═══ Data extracts ═══

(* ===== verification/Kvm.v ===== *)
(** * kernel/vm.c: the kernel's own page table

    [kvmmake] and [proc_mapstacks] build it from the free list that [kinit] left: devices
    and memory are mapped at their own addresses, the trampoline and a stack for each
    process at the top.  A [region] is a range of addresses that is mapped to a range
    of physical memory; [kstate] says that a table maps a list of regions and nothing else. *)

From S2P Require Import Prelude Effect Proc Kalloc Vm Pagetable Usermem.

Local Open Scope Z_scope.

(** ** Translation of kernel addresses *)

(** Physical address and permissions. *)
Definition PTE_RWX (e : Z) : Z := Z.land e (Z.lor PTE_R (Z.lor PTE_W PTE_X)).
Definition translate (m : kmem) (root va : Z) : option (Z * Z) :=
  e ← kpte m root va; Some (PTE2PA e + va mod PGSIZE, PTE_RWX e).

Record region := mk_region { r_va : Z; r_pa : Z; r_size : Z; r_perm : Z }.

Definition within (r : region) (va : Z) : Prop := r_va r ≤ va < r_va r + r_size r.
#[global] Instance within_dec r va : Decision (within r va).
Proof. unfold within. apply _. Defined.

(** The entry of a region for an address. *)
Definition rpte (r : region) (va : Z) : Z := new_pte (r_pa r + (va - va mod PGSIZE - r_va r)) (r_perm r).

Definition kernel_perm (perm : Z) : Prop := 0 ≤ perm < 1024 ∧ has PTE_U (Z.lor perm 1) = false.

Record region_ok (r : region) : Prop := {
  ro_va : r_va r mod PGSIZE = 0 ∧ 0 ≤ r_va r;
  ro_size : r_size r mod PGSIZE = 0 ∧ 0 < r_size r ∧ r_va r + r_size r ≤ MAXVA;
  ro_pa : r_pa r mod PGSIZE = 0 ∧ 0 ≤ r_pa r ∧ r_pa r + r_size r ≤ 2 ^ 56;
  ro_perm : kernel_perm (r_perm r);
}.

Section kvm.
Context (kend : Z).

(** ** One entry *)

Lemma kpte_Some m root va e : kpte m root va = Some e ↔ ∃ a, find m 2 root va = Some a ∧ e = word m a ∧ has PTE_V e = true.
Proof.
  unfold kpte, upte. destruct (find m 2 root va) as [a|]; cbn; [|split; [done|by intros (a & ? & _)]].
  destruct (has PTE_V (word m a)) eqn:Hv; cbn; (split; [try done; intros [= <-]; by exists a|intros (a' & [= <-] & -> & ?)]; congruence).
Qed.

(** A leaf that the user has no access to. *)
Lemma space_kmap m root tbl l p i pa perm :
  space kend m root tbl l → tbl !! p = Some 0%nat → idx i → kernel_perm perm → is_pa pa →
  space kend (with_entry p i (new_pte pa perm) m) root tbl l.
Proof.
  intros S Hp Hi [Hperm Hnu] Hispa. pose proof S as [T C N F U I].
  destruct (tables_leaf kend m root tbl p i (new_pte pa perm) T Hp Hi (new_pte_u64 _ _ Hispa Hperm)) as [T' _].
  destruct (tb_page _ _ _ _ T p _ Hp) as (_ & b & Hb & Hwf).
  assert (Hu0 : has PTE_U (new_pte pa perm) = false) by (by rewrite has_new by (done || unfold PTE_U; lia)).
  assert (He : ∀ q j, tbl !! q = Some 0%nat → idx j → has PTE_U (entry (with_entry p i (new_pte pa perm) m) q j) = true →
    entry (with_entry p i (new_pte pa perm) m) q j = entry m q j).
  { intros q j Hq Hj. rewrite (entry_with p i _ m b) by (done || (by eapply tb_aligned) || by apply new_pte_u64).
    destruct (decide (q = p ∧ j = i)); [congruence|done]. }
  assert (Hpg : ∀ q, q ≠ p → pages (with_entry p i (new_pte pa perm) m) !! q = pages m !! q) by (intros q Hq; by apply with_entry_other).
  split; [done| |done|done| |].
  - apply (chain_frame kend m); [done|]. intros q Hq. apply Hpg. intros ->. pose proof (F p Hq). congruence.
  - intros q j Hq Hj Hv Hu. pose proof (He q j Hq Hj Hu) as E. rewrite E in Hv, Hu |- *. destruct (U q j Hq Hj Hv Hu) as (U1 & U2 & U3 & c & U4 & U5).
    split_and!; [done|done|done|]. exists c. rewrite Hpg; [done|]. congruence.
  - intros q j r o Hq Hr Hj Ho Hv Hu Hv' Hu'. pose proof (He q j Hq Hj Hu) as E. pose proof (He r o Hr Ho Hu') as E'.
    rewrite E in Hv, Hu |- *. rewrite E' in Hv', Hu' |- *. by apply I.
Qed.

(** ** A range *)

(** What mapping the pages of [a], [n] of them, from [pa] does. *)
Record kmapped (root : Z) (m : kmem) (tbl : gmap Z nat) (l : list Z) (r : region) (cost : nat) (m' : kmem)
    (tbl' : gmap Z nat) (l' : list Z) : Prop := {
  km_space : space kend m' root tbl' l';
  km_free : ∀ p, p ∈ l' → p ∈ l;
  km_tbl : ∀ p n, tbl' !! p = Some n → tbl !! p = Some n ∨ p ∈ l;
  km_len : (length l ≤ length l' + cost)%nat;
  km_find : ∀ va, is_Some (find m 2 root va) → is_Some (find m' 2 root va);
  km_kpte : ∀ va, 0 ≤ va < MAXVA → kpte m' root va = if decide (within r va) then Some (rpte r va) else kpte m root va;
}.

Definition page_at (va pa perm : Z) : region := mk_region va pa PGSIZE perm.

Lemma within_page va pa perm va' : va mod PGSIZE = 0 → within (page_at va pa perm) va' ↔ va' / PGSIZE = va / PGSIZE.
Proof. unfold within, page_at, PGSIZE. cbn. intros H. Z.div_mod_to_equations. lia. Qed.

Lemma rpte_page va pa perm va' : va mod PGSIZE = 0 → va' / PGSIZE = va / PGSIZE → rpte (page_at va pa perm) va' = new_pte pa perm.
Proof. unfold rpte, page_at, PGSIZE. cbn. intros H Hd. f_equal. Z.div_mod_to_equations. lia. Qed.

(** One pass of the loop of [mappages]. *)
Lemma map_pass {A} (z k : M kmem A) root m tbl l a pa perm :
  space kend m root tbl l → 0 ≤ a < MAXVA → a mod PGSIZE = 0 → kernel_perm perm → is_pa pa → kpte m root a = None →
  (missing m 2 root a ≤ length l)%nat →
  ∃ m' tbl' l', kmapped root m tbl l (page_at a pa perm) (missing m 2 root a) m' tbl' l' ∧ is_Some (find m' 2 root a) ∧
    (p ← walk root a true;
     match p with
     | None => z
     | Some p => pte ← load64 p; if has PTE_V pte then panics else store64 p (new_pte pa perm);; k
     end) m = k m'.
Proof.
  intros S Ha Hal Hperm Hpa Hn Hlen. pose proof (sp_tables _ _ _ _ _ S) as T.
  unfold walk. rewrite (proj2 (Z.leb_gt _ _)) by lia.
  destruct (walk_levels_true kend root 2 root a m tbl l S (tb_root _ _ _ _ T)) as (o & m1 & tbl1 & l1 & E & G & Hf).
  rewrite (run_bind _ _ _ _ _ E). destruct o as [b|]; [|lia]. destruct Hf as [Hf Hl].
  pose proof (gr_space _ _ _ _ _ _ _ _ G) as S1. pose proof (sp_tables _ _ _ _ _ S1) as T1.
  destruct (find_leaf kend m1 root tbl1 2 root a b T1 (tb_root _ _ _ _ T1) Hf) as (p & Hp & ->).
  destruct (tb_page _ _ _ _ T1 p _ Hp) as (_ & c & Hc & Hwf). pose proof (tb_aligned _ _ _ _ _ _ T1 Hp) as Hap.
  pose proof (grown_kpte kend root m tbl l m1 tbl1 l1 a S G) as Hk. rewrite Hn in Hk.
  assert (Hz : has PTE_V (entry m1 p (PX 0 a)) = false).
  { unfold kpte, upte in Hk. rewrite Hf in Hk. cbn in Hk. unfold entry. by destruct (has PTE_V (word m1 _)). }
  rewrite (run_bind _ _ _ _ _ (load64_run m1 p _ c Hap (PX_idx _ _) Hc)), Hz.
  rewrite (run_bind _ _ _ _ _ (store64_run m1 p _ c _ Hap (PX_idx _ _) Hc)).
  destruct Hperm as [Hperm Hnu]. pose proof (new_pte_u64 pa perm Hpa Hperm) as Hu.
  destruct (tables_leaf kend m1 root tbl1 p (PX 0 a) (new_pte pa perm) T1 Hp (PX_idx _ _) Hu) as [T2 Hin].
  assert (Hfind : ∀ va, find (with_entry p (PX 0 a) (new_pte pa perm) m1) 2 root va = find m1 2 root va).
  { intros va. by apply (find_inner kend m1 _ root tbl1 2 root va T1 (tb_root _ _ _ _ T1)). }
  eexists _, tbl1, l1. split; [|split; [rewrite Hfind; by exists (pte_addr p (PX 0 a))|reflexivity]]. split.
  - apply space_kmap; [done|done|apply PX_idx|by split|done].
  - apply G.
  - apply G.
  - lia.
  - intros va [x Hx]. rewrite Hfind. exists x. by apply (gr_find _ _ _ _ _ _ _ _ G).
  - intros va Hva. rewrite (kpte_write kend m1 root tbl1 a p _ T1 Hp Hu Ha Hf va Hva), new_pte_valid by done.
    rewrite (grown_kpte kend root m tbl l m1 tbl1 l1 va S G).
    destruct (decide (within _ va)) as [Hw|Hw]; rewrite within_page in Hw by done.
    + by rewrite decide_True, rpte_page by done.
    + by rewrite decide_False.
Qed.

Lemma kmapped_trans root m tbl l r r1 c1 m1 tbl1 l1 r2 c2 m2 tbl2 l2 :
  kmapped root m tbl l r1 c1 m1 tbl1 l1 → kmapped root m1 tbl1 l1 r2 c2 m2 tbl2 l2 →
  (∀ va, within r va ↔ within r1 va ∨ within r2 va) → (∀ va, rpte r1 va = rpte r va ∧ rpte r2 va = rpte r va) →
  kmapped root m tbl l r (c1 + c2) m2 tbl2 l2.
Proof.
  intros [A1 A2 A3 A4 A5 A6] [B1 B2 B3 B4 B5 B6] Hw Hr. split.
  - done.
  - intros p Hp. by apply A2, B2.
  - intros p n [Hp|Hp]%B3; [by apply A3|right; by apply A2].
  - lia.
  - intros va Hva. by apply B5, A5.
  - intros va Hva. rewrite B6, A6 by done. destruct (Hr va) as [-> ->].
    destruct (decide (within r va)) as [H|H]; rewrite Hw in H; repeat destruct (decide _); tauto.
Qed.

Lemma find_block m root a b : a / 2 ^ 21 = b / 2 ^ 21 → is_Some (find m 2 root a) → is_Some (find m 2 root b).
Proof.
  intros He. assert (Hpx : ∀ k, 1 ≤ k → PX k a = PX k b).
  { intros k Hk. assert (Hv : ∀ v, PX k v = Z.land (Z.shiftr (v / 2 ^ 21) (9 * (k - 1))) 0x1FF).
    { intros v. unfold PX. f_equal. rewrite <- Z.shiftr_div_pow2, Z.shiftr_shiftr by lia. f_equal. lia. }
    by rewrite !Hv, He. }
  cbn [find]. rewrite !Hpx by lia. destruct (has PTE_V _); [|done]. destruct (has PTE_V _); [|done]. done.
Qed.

═══

- _Work request_:
Go through the records above and report how many lines contain "memory". Write the number only.

- _Your response_:
2